(** X2. The two readers of [aboutme.txt] agree: the earlier server's
    [readAboutMeFile] returns a content exactly when [readAboutMeFromDisk]
    returns it, having read the same files, and throws "Missing aboutme.txt.
    Place it at project root." exactly when the other returns [null]. *)
Theorem readAboutMeFile_agrees (E : runtime) (s : state) :
  Legacy.readAboutMeFile E s
  = match readAboutMeFromDisk E s with
    | (Returned (Some content), s') => (Returned content, s')
    | (Returned None, s') => (Thrown missing_aboutme, s')
    | (Thrown e, s') => (Thrown e, s')
    end.
Proof.
  unfold Legacy.readAboutMeFile, readAboutMeFromDisk, bind.
  rewrite legacy_first_readable_eq.
  destruct (first_readable E _ s) as [[[content |] | e] s']; reflexivity.
Qed.

(** ** The paths of the two handlers *)

Lemma handler_generate_eq E about target s :
  handler (respond E (generateWithOpenAI E about target)) s
  = handler (respond E (refineWithOpenAI E buildSystemPrompt
                          (buildUserPrompt E about target))) s.
Proof.
  unfold handler, respond, bind. rewrite generateWithOpenAI_eq. reflexivity.
Qed.

Lemma api_generate_from_disk E req target s :
  nonblank_string (targetText req) = Some target ->
  nonblank_string (aboutMe req) = None ->
  exists found rs,
    api_generate E req s
    = match found with
      | Some (c :: content) =>
          handler (generate_validated E (c :: content) target)
            (read_files s rs)
      | _ => (rejection 400 "Missing aboutMe content", read_files s rs)
      end.
Proof.
  intros Ht Ha.
  destruct (first_readable_state E [ParentAboutMe; CwdAboutMe] s)
    as (found & rs & Hread).
  exists found, rs.
  unfold api_generate. rewrite Ht, Ha.
  unfold handler at 1, bind, readAboutMeFromDisk. rewrite Hread.
  destruct found as [[| c content] |]; reflexivity.
Qed.

(** Every response of [/api/generate] is one of four. *)
Lemma api_generate_paths E req s :
  api_generate E req s = (rejection 400 "Missing targetText", s)
  \/ (exists ps,
         api_generate E req s
         = (rejection 400 "Missing aboutMe content", read_files s ps))
  \/ (exists ps,
         api_key_configured E = false
         /\ api_generate E req s
            = ({| status := 500; body := error_body key_missing_message |},
               read_files s ps))
  \/ (exists ps system user,
         api_key_configured E = true
         /\ api_generate E req s
            = handler (respond E (refineWithOpenAI E system user))
                (read_files s ps)).
Proof.
  assert (Hv : forall about target s1,
             (api_key_configured E = false
              /\ handler (generate_validated E about target) s1
                 = ({| status := 500; body := error_body key_missing_message |},
                    s1))
             \/ (api_key_configured E = true
                 /\ handler (generate_validated E about target) s1
                    = handler (respond E (refineWithOpenAI E buildSystemPrompt
                                            (buildUserPrompt E about target)))
                        s1)).
  { intros about target s1. unfold generate_validated.
    destruct (api_key_configured E); simpl negb; cbv iota.
    - right. split; [reflexivity |]. apply handler_generate_eq.
    - left. split; reflexivity. }
  destruct (nonblank_string (targetText req)) as [target |] eqn:Ht;
    [| left; unfold api_generate; rewrite Ht; reflexivity].
  right.
  destruct (nonblank_string (aboutMe req)) as [about |] eqn:Ha.
  - right. unfold api_generate. rewrite Ht, Ha.
    destruct (Hv about target s) as [[Hk H] | [Hk H]].
    + left. exists []. rewrite read_files_nil. split; assumption.
    + right. exists [], buildSystemPrompt, (buildUserPrompt E about target).
      rewrite read_files_nil. split; assumption.
  - destruct (api_generate_from_disk E req target s) as (found & rs & H);
      [assumption | assumption |].
    destruct found as [[| c content] |];
      try (left; exists rs; exact H).
    right. rewrite H.
    destruct (Hv (c :: content) target (read_files s rs))
      as [[Hk Hh] | [Hk Hh]].
    + left. exists rs. split; [exact Hk | exact Hh].
    + right. exists rs, buildSystemPrompt,
        (buildUserPrompt E (c :: content) target).
      split; [exact Hk | exact Hh].
Qed.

**Directions for this task:** Verbatim and in full, return the listing above.

**Written reply:**
(** X2. The two readers of [aboutme.txt] agree: the earlier server's
    [readAboutMeFile] returns a content exactly when [readAboutMeFromDisk]
    returns it, having read the same files, and throws "Missing aboutme.txt.
    Place it at project root." exactly when the other returns [null]. *)
Theorem readAboutMeFile_agrees (E : runtime) (s : state) :
  Legacy.readAboutMeFile E s
  = match readAboutMeFromDisk E s with
    | (Returned (Some content), s') => (Returned content, s')
    | (Returned None, s') => (Thrown missing_aboutme, s')
    | (Thrown e, s') => (Thrown e, s')
    end.
Proof.
  unfold Legacy.readAboutMeFile, readAboutMeFromDisk, bind.
  rewrite legacy_first_readable_eq.
  destruct (first_readable E _ s) as [[[content |] | e] s']; reflexivity.
Qed.

(** ** The paths of the two handlers *)

Lemma handler_generate_eq E about target s :
  handler (respond E (generateWithOpenAI E about target)) s
  = handler (respond E (refineWithOpenAI E buildSystemPrompt
                          (buildUserPrompt E about target))) s.
Proof.
  unfold handler, respond, bind. rewrite generateWithOpenAI_eq. reflexivity.
Qed.

Lemma api_generate_from_disk E req target s :
  nonblank_string (targetText req) = Some target ->
  nonblank_string (aboutMe req) = None ->
  exists found rs,
    api_generate E req s
    = match found with
      | Some (c :: content) =>
          handler (generate_validated E (c :: content) target)
            (read_files s rs)
      | _ => (rejection 400 "Missing aboutMe content", read_files s rs)
      end.
Proof.
  intros Ht Ha.
  destruct (first_readable_state E [ParentAboutMe; CwdAboutMe] s)
    as (found & rs & Hread).
  exists found, rs.
  unfold api_generate. rewrite Ht, Ha.
  unfold handler at 1, bind, readAboutMeFromDisk. rewrite Hread.
  destruct found as [[| c content] |]; reflexivity.
Qed.

(** Every response of [/api/generate] is one of four. *)
Lemma api_generate_paths E req s :
  api_generate E req s = (rejection 400 "Missing targetText", s)
  \/ (exists ps,
         api_generate E req s
         = (rejection 400 "Missing aboutMe content", read_files s ps))
  \/ (exists ps,
         api_key_configured E = false
         /\ api_generate E req s
            = ({| status := 500; body := error_body key_missing_message |},
               read_files s ps))
  \/ (exists ps system user,
         api_key_configured E = true
         /\ api_generate E req s
            = handler (respond E (refineWithOpenAI E system user))
                (read_files s ps)).
Proof.
  assert (Hv : forall about target s1,
             (api_key_configured E = false
              /\ handler (generate_validated E about target) s1
                 = ({| status := 500; body := error_body key_missing_message |},
                    s1))
             \/ (api_key_configured E = true
                 /\ handler (generate_validated E about target) s1
                    = handler (respond E (refineWithOpenAI E buildSystemPrompt
                                            (buildUserPrompt E about target)))
                        s1)).
  { intros about target s1. unfold generate_validated.
    destruct (api_key_configured E); simpl negb; cbv iota.
    - right. split; [reflexivity |]. apply handler_generate_eq.
    - left. split; reflexivity. }
  destruct (nonblank_string (targetText req)) as [target |] eqn:Ht;
    [| left; unfold api_generate; rewrite Ht; reflexivity].
  right.
  destruct (nonblank_string (aboutMe req)) as [about |] eqn:Ha.
  - right. unfold api_generate. rewrite Ht, Ha.
    destruct (Hv about target s) as [[Hk H] | [Hk H]].
    + left. exists []. rewrite read_files_nil. split; assumption.
    + right. exists [], buildSystemPrompt, (buildUserPrompt E about target).
      rewrite read_files_nil. split; assumption.
  - destruct (api_generate_from_disk E req target s) as (found & rs & H);
      [assumption | assumption |].
    destruct found as [[| c content] |];
      try (left; exists rs; exact H).
    right. rewrite H.
    destruct (Hv (c :: content) target (read_files s rs))
      as [[Hk Hh] | [Hk Hh]].
    + left. exists rs. split; [exact Hk | exact Hh].
    + right. exists rs, buildSystemPrompt,
        (buildUserPrompt E (c :: content) target).
      split; [exact Hk | exact Hh].
Qed.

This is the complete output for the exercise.